Getting home was slightly quicker but the M23 and M25 were almost at walking pace. Again roadworks, miles of them and how many workmen did we see in the snails pace progress. Not one.
We saw some pretty awful driving though and the one car that I wanted my dash-cam to pickup was the moment the dash-cam decided to go to sleep for 10 minutes!
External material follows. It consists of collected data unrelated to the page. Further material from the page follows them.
(** What a step can do to an accepted evaluation. *)
Lemma step_evals b b' id :
  step b b' → is_Some (evals b !! id) →
  is_Some (evals b' !! id) ∨
  (∃ ua, unack b !! id = Some ua ∧ Ack b id (ua_Token ua) = Some (b', None)) ∨
  b' = Flush b ∨ b' = SetEnabled b false.
Proof.
  intros Hs Hid. destruct Hs as [e _|l _|sl off tok b' r Hsc|sl|i tok|i tok|i tok|i tok b' err HA|
                              i tok b' err HN|t|t b' Hrun|on Hon|_].
  - left. by apply processEnqueue_evals.
  - left. by apply EnqueueAll_evals.
  - left. by eapply scan_evals.
  - left. by rewrite registerWaiters_evals.
  - left. unfold OutstandingReset. by repeat case_match.
  - left. unfold PauseNackTimeout. by repeat case_match.
  - left. unfold ResumeNackTimeout. by repeat case_match.
  - destruct (Ack_evals _ _ _ _ _ _ HA Hid); auto.
  - left. by rewrite (Nack_evals _ _ _ _ _ HN).
  - by left.
  - left. by rewrite (runTimer_evals _ _ _ Hrun).
  - destruct on; auto.
  - auto.
Qed.



(** A job with blocked evaluations always has an evaluation in flight (ready,
    delivered or in a timed wait) that holds the job's slot, so acknowledging it
    unblocks the job: no job is stuck behind nothing. *)
Theorem blocked_job_has_holder b e :
  reachable b → e ∈ blockedL b →
  ∃ e', e' ∈ readyL b ++ unackL b ++ waitL (timers b) ∧
        ev_JobID e' = ev_JobID e ∧ jobEvals b !! ev_JobID e = Some (ev_ID e').
Proof.
  intros [Hc _]%reachable_inv He.
  destruct (core_blocked _ _ _ _ _ _ _ _ Hc e He) as [[id Hj]|]; [|done].
  destruct (core_holder _ _ _ _ _ _ _ _ Hc _ _ Hj) as (e' & He' & <- & E).
  exists e'. split_and!; [exact He'|done..].
Qed.

Lemma blocked_job_has_holder_witness :
  ∃ e', e' ∈ readyL demo3 ++ unackL demo3 ++ waitL (timers demo3) ∧ ev_JobID e' = "j1" ∧
        jobEvals demo3 !! "j1" = Some (ev_ID e').
Proof.
  apply (blocked_job_has_holder demo3 (demoEval "e3" "j1" 50 12) demo3_reachable).
  vm_compute. left.
Defined.

(** The totals [Stats] reports are the numbers of evaluations in the four
    places. *)
Theorem stats_accurate b :
  reachable b →
  TotalReady (Stats b) = Z.of_nat (length (readyL b)) ∧
  TotalUnacked (Stats b) = Z.of_nat (size (unack b)) ∧
  TotalBlocked (Stats b) = Z.of_nat (length (blockedL b)) ∧
  TotalWaiting (Stats b) = Z.of_nat (length (waitL (timers b))).
Proof.
  intros [_ []]%reachable_inv. split_and!; [done| |done|done].
  unfold Stats. rewrite r_TotalUnacked. unfold unackL. by rewrite length_fmap, length_vals.
Qed.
Anyway, it's a nice place and lovely people there. There's a museum of electrical stuff - I was in my element as was this chap who volunteers there. Gosh we must have been chatting for about an hour - such great things to see and reminisce about - stuff that was going out of use when I was a lad were there and my word, they had some Tesla Coils there and a whole load of electrical things going back to the earliest vacuum cleaners, TVs and Radios, plugs, lamps, even carbon element ones, valves,, switching gear, generating gear and so on. Amazing. They even had a Mercury Arc rectifier which changed AC to DC using a huge glass vessel with mercury in it. Seeing these working when I was a lad was absolutely amazing.
I worked at a certain large Palace in London and back in the day they had 6 of these (much larger than the one on display) in a special room. I can only imagine they were removed and given to a museum somewhere. The Mercury inside them would weigh a hell of a lot, a couple of bucket loads in each I'd say and would be pretty valuable.
There were displays of the various meters we used to use. Gosh what a nostalgia trip for me. My dad would have loved it as he would have been just that little bit older and have actually worked with these amazing pieces of engineering.